# About this exercise
Your output should be the lines of the data that follow, reproduced exactly from the first through the line bearing "aLog : ioError".

:::::

(* ===== verification/Runner.v ===== *)
(** * Running one test (gotst.go, [runTest])

    A cached result is reused when it validates; otherwise the test binary is
    run, up to [-max-retries] times more while it fails, and this [-count]
    times.  What the operating system does (the processes, the clock, the
    answers of the cache) is an argument. *)

From Stdlib Require Import Ascii.
From S2P Require Import Prelude GoStrings Flags Path Profile Utf8 GoFmt Args Sha256 Quote CappedBuffer HistoryTypes TestCache ResultCache Server History.

(** ** One attempt *)

(** What running the test binary does. *)
Record attemptIO := AttemptIO {
  aWrites : list string;    (** to stdout and stderr, in order *)
  aRunErr : option error;   (** of [cmd.Run] *)
  aElapsed : Duration;
  aCanceled : bool;         (** the context was canceled meanwhile *)
  aLog : ioError + list string * option ioError; (** the test log *)
  aWorld : world            (** in which the log is read *)
}.

Record attempt := Attempt {
  atDuration : Duration;
  atOutput : string;
  atAttrs : gmap string string;
  atDeps : option (list cacheDependency);
  atErr : option error
}.

(** One line of the output in [testAttrs]. *)
Definition attrLine (line : string) : option (string * string) :=
  match CutPrefix (TrimPrefix line (String "022"%char "")) "=== ATTR  " with
  | None => None
  | Some line =>
      match Cut line " "%char with
      | None => None
      | Some (_, rest) =>
          match Cut rest " "%char with
          | None => None
          | Some (key, value) => if bool_decide (key = "") then None else Some (key, value)
          end
      end
  end.

Definition testAttrs (output : string) : gmap string string :=
  foldl (λ m line, match attrLine line with Some (k, v) => <[k := v]> m | None => m end) ∅
    (Split output "010"%char).

(** [regexp.QuoteMeta] *)
Definition isMeta (a : ascii) : bool := ContainsByte (".+*?()|[]{}^$" +:+ String backslash "") a.

Fixpoint QuoteMeta (s : string) : string :=
  match s with
  | EmptyString => ""
  | String a s => if isMeta a then String backslash (String a (QuoteMeta s)) else String a (QuoteMeta s)
  end.

Definition capturesDeps (s : Server) : bool := hasTestCache s || hasHistory s || captureHistory s.

(** What the system does during a call of [runTest]. *)
Record runIO (E : Type) := RunIO {
  rGet : E;                 (** the answers to the cache lookup *)
  rValidate : world;        (** in which a cached result is validated *)
  rAwait : bool;            (** a slot was acquired before the context was done *)
  rAttempt : Z → Z → list string → attemptIO;
  rPut : E;
  rStart : Time;
  rFinish : Time;
  rCreated : Time;
  rObserved : Time;
  rObsID : string
}.
Arguments rGet {E}. Arguments rValidate {E}. Arguments rAwait {E}. Arguments rAttempt {E}. Arguments rPut {E}.
Arguments rStart {E}. Arguments rFinish {E}. Arguments rCreated {E}. Arguments rObserved {E}. Arguments rObsID {E}.

Section runner.
Context `{GoRuntime} (f : flags).

Definition logPath (s : Server) (key : testCacheKey) (repetition retry : Z) : string :=
  PathJoin [cacheDir s; "testlog-" +:+ id key +:+ "-" +:+ itoa repetition +:+ "-" +:+ itoa retry].

(** The arguments of the test binary. *)
Definition attemptArgs (s : Server) (task : testTask) (key : testCacheKey) (baseArgs : list string)
    (repetition retry : Z) : list string :=
  let args := setTestArg baseArgs "-test.run" ("^" +:+ QuoteMeta (test task) +:+ "$") in
  if capturesDeps s then setTestArg args "-test.testlogfile" (logPath s key repetition retry) else args.

Definition logErrorText (e : logError) : string :=
  match e with
  | LogOpen e | LogScan e => ioText e
  | LogHeader => "malformed test log header"
  | LogLine line => "malformed test log line " +:+ Quote line
  | LogOperation op => "unknown test log operation " +:+ Quote op
  | LogFingerprint op path e => "fingerprinting " +:+ op +:+ " " +:+ Quote path +:+ ": " +:+ ioText e
  end.

(** [runTestAttempt]; [None] is the nil dereference of an unknown package. *)
Definition runTestAttempt (s : Server) (task : testTask) (key : testCacheKey) (baseArgs : list string)
    (repetition retry : Z) (run : list string → attemptIO) : option (Server * attempt) :=
  let io := run (attemptArgs s task key baseArgs repetition retry) in
  let out := foldl (λ b p, (Write b p).2) (newCappedBuffer (maxOutput f)) (aWrites io) in
  let attrOut := foldl (λ b p, (Write b p).2) (newCappedBuffer (Z.shiftl 1 20))
                   (if jsonSummary f then aWrites io else []) in
  let d := Round (aElapsed io) Millisecond in
  let attrs := testAttrs (bufString attrOut) in
  let s := s <| canceled ::= λ c, c || aCanceled io |> in
  if canceled s then Some (s, Attempt d (bufString out) attrs None (Some ECanceled))
  else if negb (capturesDeps s) then Some (s, Attempt d (bufString out) attrs None (aRunErr io))
  else
    root ← packageRoot s (pkg (bin task));
    match parseTestLog (aWorld io) (aLog io) (workDir (bin task)) root with
    | inr deps => Some (s, Attempt d (bufString out) attrs (Some deps) (aRunErr io))
    | inl depErr =>
        let s := if bool_decide (aRunErr io = None) && (debugPass s =? 1)
                 then setDebugSeedError s key ("parsing test input log: " +:+ logErrorText depErr) else s in
        Some (s, Attempt d (bufString out) attrs None (aRunErr io))
    end.

(** ** The attempts of a test *)

(** The local variables of [runTest] that the loops update. *)
Record progress := Progress {
  pTotal : Duration;
  pFailures : list failInfo;
  pCacheDeps : option (list cacheDependency);
  pHistoryDeps : list cacheDependency;
  pHistoryComplete : bool;
  pAttempts : Z
}.

#[export] Instance eta_progress : Eta progress := λ p,
  Progress (pTotal p) (pFailures p) (pCacheDeps p) (pHistoryDeps p) (pHistoryComplete p) (pAttempts p).

Definition noProgress : progress := Progress 0 [] None [] true 0.

(** How a repetition, or all of them, ended. *)
Inductive ending :=
  | Passed
  | Failed (e : error) (d : Duration) (output : string) (** the last attempt allowed failed *)
  | Canceled (e : error)
  | Stuck. (** out of fuel *)

#[export] Instance ending_eq_dec : EqDecision ending.
Proof. solve_decision. Defined.

Definition completeHistoryDeps (p : progress) : option (list cacheDependency) :=
  if pHistoryComplete p then Some (pHistoryDeps p) else None.

(** The bookkeeping after an attempt, before its error is looked at. *)
Definition afterAttempt (s : Server) (task : testTask) (p : progress) (a : attempt) : option (Server * progress) :=
  let p := p <| pTotal ::= λ t, i64 (t + atDuration a) |> <| pAttempts ::= Z.succ |> in
  let p := match atDeps a with
           | None => p <| pHistoryComplete := false |>
           | Some deps => p <| pHistoryDeps ::= λ l, l ++ deps |>
           end in
  s ← recordTestAttrs s task (atAttrs a);
  s ← recordTestAttempt s task;
  Some (s, p).

(** The inner loop of [runTest]: attempts until one passes, the retries are
    used up or the run is canceled. *)
Fixpoint retryLoop (fuel : nat) (attempts : Z → Z → list string → attemptIO) (s : Server) (task : testTask)
    (key : testCacheKey) (baseArgs : list string) (repetition retry : Z) (p : progress) (now : Time)
    : option (Server * progress * ending) :=
  match fuel with
  | O => Some (s, p, Stuck)
  | S fuel =>
      '(s, a) ← runTestAttempt s task key baseArgs repetition retry (attempts repetition retry);
      '(s, p) ← afterAttempt s task p a;
      match atErr a with
      | None =>
          let p := if bool_decide (pFailures p = []) && (testCount f =? 1)
                   then p <| pCacheDeps := atDeps a |> else p in
          Some (s, p, Passed)
      | Some e =>
          if isCanceled e then
            s ← stopRunningTest s task now now;
            Some (s, p, Canceled e)
          else
            let p := p <| pFailures ::= λ l, l ++ [FailInfo (atDuration a) (atOutput a)] |> in
            if retry =? maxRetries f then Some (s, p, Failed e (atDuration a) (atOutput a))
            else retryLoop fuel attempts s task key baseArgs repetition (retry + 1) p now
      end
  end.

(** The outer loop: [n] more repetitions, of which [repetition] is the next. *)
Fixpoint repeatLoop (n fuel : nat) (attempts : Z → Z → list string → attemptIO) (s : Server) (task : testTask)
    (key : testCacheKey) (baseArgs : list string) (repetition : Z) (p : progress) (now : Time)
    : option (Server * progress * ending) :=
  match n with
  | O => Some (s, p, Passed)
  | S n =>
      '(s, p, e) ← retryLoop fuel attempts s task key baseArgs repetition 0 p now;
      match e with
      | Passed => repeatLoop n fuel attempts s task key baseArgs (repetition + 1) p now
      | _ => Some (s, p, e)
      end
  end.

(** ** [runTest] *)

Section cache.
Context {C E : Type} `{!ResultCache C E}.

(** The entry a lookup may reuse: one that is found and validates. *)
Definition usableEntry (c : C) (io : runIO E) (s : Server) (key : testCacheKey) : option testCacheEntry :=
  match cacheGet c (rGet io) (canceled s) key with
  | Hit entry =>
      match validateDependencies (rValidate io) (Dependencies entry) with
      | inr true => Some entry
      | _ => None
      end
  | _ => None
  end.

(** Storing a clean result, or noting why there is none. *)
Definition storeResult (c : C) (io : runIO E) (s : Server) (key : testCacheKey) (p : progress) (pass : Z)
    : Server * C :=
  match pCacheDeps p with
  | Some deps =>
      if bool_decide (pFailures p = []) && hasTestCache s then
        let entry := TestCacheEntry testCacheVersion key (rCreated io) (pTotal p) deps in
        match cachePut c (rPut io) (canceled s) entry with
        | (None, c) => (s, c)
        | (Some e, c) =>
            (if pass =? 1 then setDebugSeedError s key ("writing cache entry: " +:+ Error e) else s, c)
        end
      else
        (if pass =? 1 then
           setDebugSeedError s key
             (if bool_decide (pFailures p = []) then "test result was not cacheable"
              else "test passed only after " +:+ itoa (Z.of_nat (length (pFailures p))) +:+ " failed attempt(s)")
         else s, c)
  | None =>
      (if pass =? 1 then
         setDebugSeedError s key
           (if bool_decide (pFailures p = []) then "test input log could not be captured"
            else "test passed only after " +:+ itoa (Z.of_nat (length (pFailures p))) +:+ " failed attempt(s)")
       else s, c)
  end.

(** [runTest] once it has a slot: the attempts, and what their outcome is
    recorded as. *)
Definition runAttempts (fuel : nat) (s : Server) (c : C) (task : testTask) (key : testCacheKey)
    (baseArgs : list string) (pass : Z) (io : runIO E) : option (option error * Server * C) :=
  s ← startTest s task (rStart io);
  '(s, p, e) ← repeatLoop (Z.to_nat (testCount f)) fuel (rAttempt io) s task key baseArgs 0 noProgress (rFinish io);
  match e with
  | Stuck => None
  | Canceled err => Some (Some err, s, c)
  | Failed err d output =>
      s ← finishTest s task false (pTotal p) (pFailures p) (Some err) false (rFinish io);
      s ← recordHistory f s task OutcomeFail (pTotal p) (pAttempts p) (completeHistoryDeps p)
            (rObsID io) (rObserved io);
      Some (Some err, printTestResult f s task d false false output, c)
  | Passed =>
      let '(s, c) := storeResult c io s key p pass in
      s ← finishTest s task true (pTotal p) (pFailures p) None false (rFinish io);
      let outcome := if bool_decide (pFailures p = []) then OutcomePass else OutcomeFlaky in
      s ← recordHistory f s task outcome (pTotal p) (pAttempts p) (completeHistoryDeps p)
            (rObsID io) (rObserved io);
      Some (None, printTestResult f s task (pTotal p) false true "", c)
  end.

(** The error [runTest] returns, with the state and the cache it leaves; [None]
    is a nil dereference, or too little fuel. *)
Definition runTest (fuel : nat) (s : Server) (c : C) (task : testTask) (io : runIO E)
    : option (option error * Server * C) :=
  if canceled s then Some (Some ECanceled, s, c)
  else
    let baseArgs := effectiveTestArgs f task (sProfile s) in
    let key := cacheKeyForTask f s task in
    let pass := debugPass s in
    let lookup := hasTestCache s && negb (pass =? 1) in
    let s := if lookup then s <| cacheChecks ::= Z.succ |> else s in
    match (if lookup then usableEntry c io s key else None) with
    | Some entry =>
        let s := s <| cacheHits ::= Z.succ |> in
        s ← finishTest s task true (PassedIn entry) [] None true (rFinish io);
        Some (None, printTestResult f s task (PassedIn entry) true true "", c)
    | None =>
        if negb (rAwait io) then Some (Some ECanceled, s <| canceled := true |>, c)
        else
          runAttempts fuel s c task key baseArgs pass io
    end.

(** Enough fuel for the inner loop: the retries and the first attempt. *)
Definition runFuel : nat := S (Z.to_nat (maxRetries f)).
End cache.
End runner.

:::::

# Answer area
(* ===== verification/Runner.v ===== *)
(** * Running one test (gotst.go, [runTest])

    A cached result is reused when it validates; otherwise the test binary is
    run, up to [-max-retries] times more while it fails, and this [-count]
    times.  What the operating system does (the processes, the clock, the
    answers of the cache) is an argument. *)

From Stdlib Require Import Ascii.
From S2P Require Import Prelude GoStrings Flags Path Profile Utf8 GoFmt Args Sha256 Quote CappedBuffer HistoryTypes TestCache ResultCache Server History.

(** ** One attempt *)

(** What running the test binary does. *)
Record attemptIO := AttemptIO {
  aWrites : list string;    (** to stdout and stderr, in order *)
  aRunErr : option error;   (** of [cmd.Run] *)
  aElapsed : Duration;
  aCanceled : bool;         (** the context was canceled meanwhile *)
  aLog : ioError + list string * option ioError; (** the test log *)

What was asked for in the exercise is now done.